The final section, 'Film, Desire & the Coloured
Body', explores the representation of colonial subjects in both documentary
and fiction films. Jeanette Hoorn examines Marlon Fuentes' documentary,
Bontox Eulogy, in which the director, through the strategies of
auto-ethnography, presents a narrative of his life as a Filipino living in
America. This present-day narrative is produced in relationship to the
taking of his grandfather Marcod from the Philippines and his display in the
Filipino pavilion of the St Louis World Fair, along with more than one
thousand other Filipino people. Representatives from a range of ethnicities
were exhibited according to a kind of evolutionary ladder, from what was
perceived to be the most primitive to the most civilised. the film uses
original footage from the period not only of the Filipino people on display
but also the so-called civilised Americans strolling through the villages of
the exposition subjecting the 'other' to a curious and superior gaze.

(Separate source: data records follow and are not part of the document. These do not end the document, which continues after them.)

(* ===== verification/SpanreedCodec.v ===== *)
(** * Building and reading the proxy protocol's messages

    For each message class: the content its accessors show ([reads_...]), the
    sequence of generated calls that encodes a content ([encode...]), and the
    lemma that the table built shows the content ([build..._spec]). The round
    trips themselves are in [SpanreedTheorems]. *)

From S2P Require Import Prelude JsPlatform FlatBuffers FbTables SpanreedMessages.

Section codec.
#[local] Set Default Proof Using "Type*".
Context {FB : FlatBuffers} {FL : FlatBuffersLaws FB}.

(** ** [ConnectClientMessage] *)
Definition reads_ConnectClientMessage (t : fbtable ByteBuffer) (s data : option (list Z)) : Prop :=
  (forall enc, ConnectClientMessage.connectionString t enc = Ret (text_as enc <$> s)) /\
  reads_bytes (ConnectClientMessage.appDataLength t) (ConnectClientMessage.appData t)
    (ConnectClientMessage.appDataArray t) data.

(** Strings and vectors first, then the table that refers to them. *)
Definition buildConnectClientMessage (s : option text) (data : option (list Z)) : stm Builder exn Z :=
  pS ← opt_string s;
  pD ← opt_vector ConnectClientMessage.createAppDataVector data;
  ConnectClientMessage.createConnectClientMessage pS pD.

Lemma createConnectClientMessage_spec b l pS pD s data Q :
  Rep b l -> ready l 64 -> off_is (objs l) pS (OText <$> s) -> off_is (objs l) pD (OBytes <$> data) ->
  (forall o b' l', Rep b' l' -> grows l l' 64 -> shown l' o (fun t => reads_ConnectClientMessage t s data) ->
     Q o b') ->
  wp (ConnectClientMessage.createConnectClientMessage pS pD) b Q.
Proof.
  intros HR Hrd HS HD HQ.
  eapply (table_shown b l 2 [AddOffset 0 pS 0; AddOffset 1 pD 0]);
    [done | exact Hrd | done | adds_ok | done | | exact HQ].
  intros os o t Hsub Hs Ho. split.
  - intros enc. eapply (acc_text os o t _ 0 Hs Ho); [lia | table_field | eauto with fbgrow].
  - eapply (acc_bytes os o t _ 1 _ _ Hs Ho); [lia | table_field | eauto with fbgrow].
Qed.

Lemma buildConnectClientMessage_spec b l s data c Q :
  let sb := default [] (text_bytes <$> s) in let db := default [] data in
  Rep b l -> ready l c -> Forall is_byte sb -> Forall is_byte db -> zlen sb + zlen db + 96 <= c ->
  (forall o b' l', Rep b' l' -> grows l l' c ->
     shown l' o (fun t => reads_ConnectClientMessage t (text_bytes <$> s) data) -> Q o b') ->
  wp (buildConnectClientMessage s data) b Q.
Proof.
  cbv zeta. intros HR Hrd Hs Hd Hc HQ. pose proof (zlen_nonneg (default [] data)).
  apply wp_bind. eapply opt_string_spec; [done | | done | apply Z.le_refl |]; [fb_arith|].
  intros pS b1 l1 HR1 G1 OS.
  apply wp_bind. eapply opt_vector_spec; [exact byte_loop_spec | done | | done | apply Z.le_refl |]; [fb_arith|].
  intros pD b2 l2 HR2 G2 OD.
  eapply createConnectClientMessage_spec; [done | fb_arith | eauto with fbgrow | eauto with fbgrow |].
  intros o b3 l3 HR3 G3 SO. eapply HQ; [done | | done]. fb_grows.
Qed.

Definition encodeConnectClientMessage (s : option text) (data : option (list Z)) (sp : bool) :
    stm Builder exn Uint8Array :=
  o ← buildConnectClientMessage s data;
  (if sp then ConnectClientMessage.finishSizePrefixedConnectClientMessageBuffer o
   else ConnectClientMessage.finishConnectClientMessageBuffer o) ≫= fun _ =>
  asUint8Array.

Definition rootConnectClientMessage (sp : bool) (b : ByteBuffer) : fbtable ByteBuffer :=
  if sp then ConnectClientMessage.getSizePrefixedRootAsConnectClientMessage b None
  else ConnectClientMessage.getRootAsConnectClientMessage b None.

(** ** The object API *)

(** [unpack] collects what the accessors show. *)
Lemma unpack_reads t s data :
  reads_ConnectClientMessage t s (Some data) ->
  ConnectClientMessage.unpack t = Ret (ConnectClientMessageT.mk (text_as None <$> s) data) /\
  forall _o, ConnectClientMessage.unpackTo t _o =
    (Ret tt, ConnectClientMessageT.mk (text_as None <$> s) data).
Proof.
  intros [HS (Hlen & Helem & r & Harr & _)]. unfold ConnectClientMessage.unpack, ConnectClientMessage.unpackTo.
  assert (exists b, deref t = Ret b) as [b Hb].
  { unfold ConnectClientMessage.appDataArray in Harr. destruct (deref t); [eauto | done]. }
  rewrite (HS None), Hb, Hlen. simpl.
  rewrite (law_createScalarList _ _ data) by (done || apply Helem). done.
Qed.

(** ** [ConnectClientVerdict] *)
Definition reads_ConnectClientVerdict (t : fbtable ByteBuffer) (accepted : bool) (reason data : option (list Z)) : Prop :=
  ConnectClientVerdict.accepted t = Ret accepted /\
  (forall enc, ConnectClientVerdict.errorReason t enc = Ret (text_as enc <$> reason)) /\
  reads_bytes (ConnectClientVerdict.appDataLength t) (ConnectClientVerdict.appData t)
    (ConnectClientVerdict.appDataArray t) data.

Definition buildConnectClientVerdict (accepted : bool) (reason : option text) (data : option (list Z)) :
    stm Builder exn Z :=
  pR ← opt_string reason;
  pD ← opt_vector ConnectClientVerdict.createAppDataVector data;
  ConnectClientVerdict.createConnectClientVerdict accepted pR pD.
Lemma dots_vector_spec w b l ds c Q :
  writes_dot w -> Rep b l -> ready l c -> 16 * zlen ds + 16 <= c ->
  (forall o b' l', Rep b' l' -> allocated l l' c o (ODots ds) -> Q o b') ->
  wp (startVector 16 (zlen ds) 4 ≫= fun _ => for_each (rev ds) w ≫= fun _ => endVector) b Q.
Proof.
  intros Hw HR (Hc & Hf & Hu) Hlen HQ. pose proof (zlen_nonneg ds). pose proof (Rep_used_nonneg _ _ HR).
  assert (fb_limit < 2 ^ 31) by done.
  apply wp_bind. eapply law_startVector; [done | done | done | lia | lia | auto | lia |].
  intros b1 HR1. apply wp_bind.
  eapply (write_dots_spec _ _ _ (zlen ds) []); [exact Hw | exact HR1 | done | rewrite zlen_nil; lia | done |].
  rewrite app_nil_r. intros b2 HR2.
  eapply (law_endVector _ _ 16 (zlen ds)); [exact HR2 | done | apply zlen_dots_bytes | lia | lb_simpl; lia |].
  intros o b3 Ho Hn HR3. eapply HQ; [exact HR3|]. unfold allocated. lb_simpl. split_and!; try done; lia.
Qed.

Lemma build_dots_spec b l ds c Q :
  Rep b l -> ready l c -> 16 * zlen ds + 16 <= c ->
  (forall o b' l', Rep b' l' -> allocated l l' c o (ODots ds) -> Q o b') ->
  wp (build_dots ds) b Q.
Proof. apply dots_vector_spec, createDot_writes. Qed.

(** What the accessors of a [Dot] show. *)
Definition reads_Dot (t : fbtable ByteBuffer) (d : dot) : Prop :=
  Dot.x t = Ret (fround (dot_x d)) /\ Dot.y t = Ret (fround (dot_y d)) /\
  Dot.radius t = Ret (fround (dot_radius d)) /\ Dot.color t = Ret (dot_color d).

Lemma region_sub b p pre bs post :
  region b p (pre ++ bs ++ post) -> region b (p + zlen pre) bs.
Proof.
  intros (Hp & Hlen & Hs). autorewrite with zlen in Hlen.
  pose proof (zlen_nonneg pre). pose proof (zlen_nonneg bs). pose proof (zlen_nonneg post).
  split_and!; [lia | lia |].
  rewrite <- (zslice_zslice _ p (zlen (pre ++ bs ++ post))) by (autorewrite with zlen; lia).
  rewrite Hs. replace (zlen pre) with (zlen pre + 0) by lia. rewrite zslice_app_r by lia.
  apply zslice_0_app.
Qed.

Lemma dot_region_reads b p d : region b p (dot_bytes d) -> is_sint8 (dot_color d) ->
  reads_Dot (mkTable (Some b) p) d.
Proof.
  intros Hr Hc. unfold dot_bytes in Hr.
  assert (forall q pre y post, f32_bytes (dot_x d) ++ f32_bytes (dot_y d) ++ f32_bytes (dot_radius d) ++
    [to_uint 8 (dot_color d)] ++ zeros 3 = pre ++ f32_bytes y ++ post -> q = p + zlen pre ->
    readFloat32 b q = fround y) as Hf.
  { intros q pre y post Heq ->. rewrite Heq in Hr. apply region_sub in Hr.
    rewrite (law_readFloat32 b _ _ Hr) by (apply f32_bytes_byte || done). apply f32_roundtrip. }
  unfold reads_Dot, Dot.x, Dot.y, Dot.radius, Dot.color, deref. simpl. split_and!; f_equal.
  - apply (Hf p [] _ _ eq_refl). rewrite zlen_nil. lia.
  - by apply (Hf (p + 4) (f32_bytes (dot_x d)) _ _ eq_refl).
  - apply (Hf (p + 8) (f32_bytes (dot_x d) ++ f32_bytes (dot_y d)) _ (to_uint 8 (dot_color d) :: zeros 3)); [|done].
    by rewrite <- app_assoc.
  - rewrite !app_assoc in Hr. rewrite <- (app_assoc _ [_]) in Hr. apply region_sub in Hr.
    erewrite law_readInt8; [|exact Hr|by apply Z.mod_pos_bound]. rewrite to_sint_uint by lia. by apply to_sint_small.
Qed.

Definition reads_ServerGameStateMessage (t : fbtable ByteBuffer) (ds : list dot) : Prop :=
  ServerGameStateMessage.dotsLength t = Ret (zlen ds) /\
  forall k d obj, ds !! k = Some d ->
    exists td, ServerGameStateMessage.dots t (Z.of_nat k) obj = Ret (Some td) /\ reads_Dot td d.

Lemma reads_ServerGameStateMessage_table os o t fs r ds :
  shows os o t -> os !! o = Some (OTable fs) -> fs !! 0 = stored (negb (r =? 0)) (FOff r) ->
  off_is os r (Some (ODots ds)) -> Forall (fun d => is_sint8 (dot_color d)) ds ->
  reads_ServerGameStateMessage t ds.
Proof.
  intros Hs Ho Hf Hr Hc. split.
  - apply (acc_vector_len os o t fs 0 Hs Ho (Z.le_refl 0) r (Some (zlen ds, concat (map dot_bytes ds))) Hf Hr).
  - intros k d obj Hk. destruct Hr as [Hne Hr]. apply Z.eqb_neq in Hne. rewrite Hne in Hf.
    edestruct (acc_present os o t fs 0 Hs Ho (Z.le_refl 0)
      (fun b p => Some (Dot.__init (__vector b p + Z.of_nat k * 16) b (default Dot.new obj))) None _
      (fun res => exists td, res = Some td /\ reads_Dot td d) Hf) as (res & Hres & td & -> & Htd); [|eauto].
    intros b addr p Hwf Hall (x & Hx & Hat). rewrite Hr in Hx. injection Hx as <-. destruct Hat as [_ Hreg].
    eexists. split; [done|]. destruct (dots_split ds k d Hk) as (pre & post & Heq & Hlen).
    rewrite Heq in Hreg. apply region_sub in Hreg. rewrite Hlen in Hreg.
    apply dot_region_reads.
    + by replace (Z.of_nat k * 16) with (16 * Z.of_nat k) by lia.
    + rewrite Forall_lookup in Hc. eauto.
Qed.

(** ** [ServerMessage] *)
Definition build_server_inner (m : server_message) : stm Builder exn Z :=
  match m with
  | SNone => mret 0
  | SChat user text =>
      pU ← opt_string user; pT ← opt_string text;
      ServerChatMessage.createServerChatMessage pU pT
  | SGameState ds => pD ← build_dots ds; ServerGameStateMessage.createServerGameStateMessage pD
  end.

Definition reads_server_inner (m : server_message) : option (fbtable ByteBuffer -> Prop) :=
  match m with
  | SNone => None
  | SChat user text => Some (fun t => forall enc,
      ServerChatMessage.user t enc = Ret (text_as enc <$> (text_bytes <$> user)) /\
      ServerChatMessage.text t enc = Ret (text_as enc <$> (text_bytes <$> text)))
  | SGameState ds => Some (fun t => reads_ServerGameStateMessage t ds)
  end.

Lemma dots_table_spec b l pD ds Q :
  Rep b l -> ready l 40 -> off_is (objs l) pD (Some (ODots ds)) -> Forall (fun d => is_sint8 (dot_color d)) ds ->
  (forall o b' l', Rep b' l' -> grows l l' 40 -> shown l' o (fun t => reads_ServerGameStateMessage t ds) -> Q o b') ->
  wp (create_table 1 [AddOffset 0 pD 0]) b Q.
Proof.
  intros HR Hrd OD Hok HQ.
  eapply (table_shown b l 1 [AddOffset 0 pD 0] 40); [done | done | done | adds_ok | done | | exact HQ].
  intros os o t Hsub Hs Ho.
  eapply (reads_ServerGameStateMessage_table os o t _ pD ds Hs Ho); [table_field | eauto with fbgrow | done].
Qed.

Lemma build_server_inner_spec b l m c Q :
  Rep b l -> ready l c -> server_message_ok m -> server_size m + 96 <= c ->
  (forall o b' l', Rep b' l' -> grows l l' c -> member_off l' o (reads_server_inner m) -> Q o b') ->
  wp (build_server_inner m) b Q.
Proof.
  intros HR Hrd Hok Hc HQ. destruct m as [|user text|ds]; cbn [build_server_inner server_size server_message_ok] in *.
  - apply wp_ret. eapply HQ; [done | | done]. destruct Hrd as (? & ? & ?). apply grows_refl; auto. lia.
  - destruct Hok as [Hbu Hbt]. pose proof (zlen_nonneg (opt_bytes user)). pose proof (zlen_nonneg (opt_bytes text)).
    apply wp_bind. eapply (opt_string_spec b l user); [done | | done | apply Z.le_refl |].
    { fold (opt_bytes user). fb_arith. }
    intros pU b1 l1 HR1 G1 OU. fold (opt_bytes user) in G1.
    apply wp_bind. eapply (opt_string_spec b1 l1 text); [done | | done | apply Z.le_refl |].
    { fold (opt_bytes text). fb_arith. }
    intros pT b2 l2 HR2 G2 OT. fold (opt_bytes text) in G2.
    eapply (table_shown b2 l2 2 [AddOffset 0 pU 0; AddOffset 1 pT 0] 40);
      [done | fb_arith | done | adds_ok | done | |
       intros o b3 l3 HR3 G3 SO; eapply HQ; [exact HR3 | fb_grows | exact SO]].
    intros os o t Hsub Hs Ho enc. split.
    + eapply (acc_text os o t _ 0 Hs Ho); [lia | table_field | eauto with fbgrow].
    + eapply (acc_text os o t _ 1 Hs Ho); [lia | table_field | eauto with fbgrow].
  - pose proof (zlen_nonneg ds). apply wp_bind.
    eapply build_dots_spec; [done | | apply Z.le_refl |]; [fb_arith|]. intros pD b1 l1 HR1 Hal.
    pose proof (allocated_grows _ _ _ _ _ Hal) as G1. pose proof (allocated_off_is _ _ _ _ _ Hal) as OD.
    eapply (dots_table_spec b1 l1 pD ds); [done | fb_arith | exact OD | done |].
    intros o b3 l3 HR3 G3 SO; eapply HQ; [exact HR3 | fb_grows | exact SO].
Qed.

Fuentes uses melancholia as a trope for his narrative, painfully enacting
both his loss and that of the Philippines as an independent nation. through
a series of inversions of mainstream filmic, structures, he interrogates the
project of colonialism and its representation in popular culture as well as
the culture of the museum.
In a re-reading of Charles Chauvel's Jedda
(1955), Barbara Creed identifies the film as a stolen generation story told
through and disguised by the trope of a reverse captivity narrative. Creed
traces the film's interest in representing Jedda's captivity in the context
of a morality tale - the pastoralist family's quest to rescue Jedda from her
own people ('the dirty little monkeys') and transform her into a 'white'
girl in line with the controversial assimilationist policies of the day. The
second captivity story - a classic captivity narrative - is about Jedda's
abduction by Marbuk, a renegade Aborigine. As Jedda matures into a young
woman, she finds herself torn between two cultures. Her unspoken desire to
return to her own people is brought into sharp focus when she encounters
Marbuk, a 'rogue' male who is in trouble with his own people and with the
police, for stealing women. Sexually attracted to Marbuk, who is represented
in the film as an exotic black 'other', Jedda at first responds freely to
his overtures but then finds herself taken captive and forced to flee with
him into the bush. The film explores the theme of eroticism and sexual
captivity in relation to Jedda's ambivalent response to Marbuk's appeal. the
chapter argues that, although the ending of Jedda is problematic and open to
a number of interpretations, it nonetheless draws on the classic captivity
tale with its themes of sexuality and eroticism to cover over the story of
Jedda's original captivity and suffering as one of the stolen generation.
The history and current plight of the Korean
'comfort women' as depicted in such film texts as The Murmuring, in
the final chapter, documents the provision of comfort women for the Japanese
military forces stationed in the Pacific and on the Asian mainland during
World War II, involving the organisation and administration of an elaborate
network of 'comfort stations' over a vast area. the problem of the staffing
of these stations with adequate numbers of comfort women was solved by
resorting to the abduction, rape, incarceration and forced labour of women
of many different nationalities. This persuasively argued chapter explores
the personal, political and aesthetic issues involved in the representation
of this hitherto hidden history, after fifty years of silence, with
particular reference to documentary productions made in 'China, Korea, the
Philippines, Japan, New guinea and Australia. the story of the comfort women
is one of enduring shame - for their captors.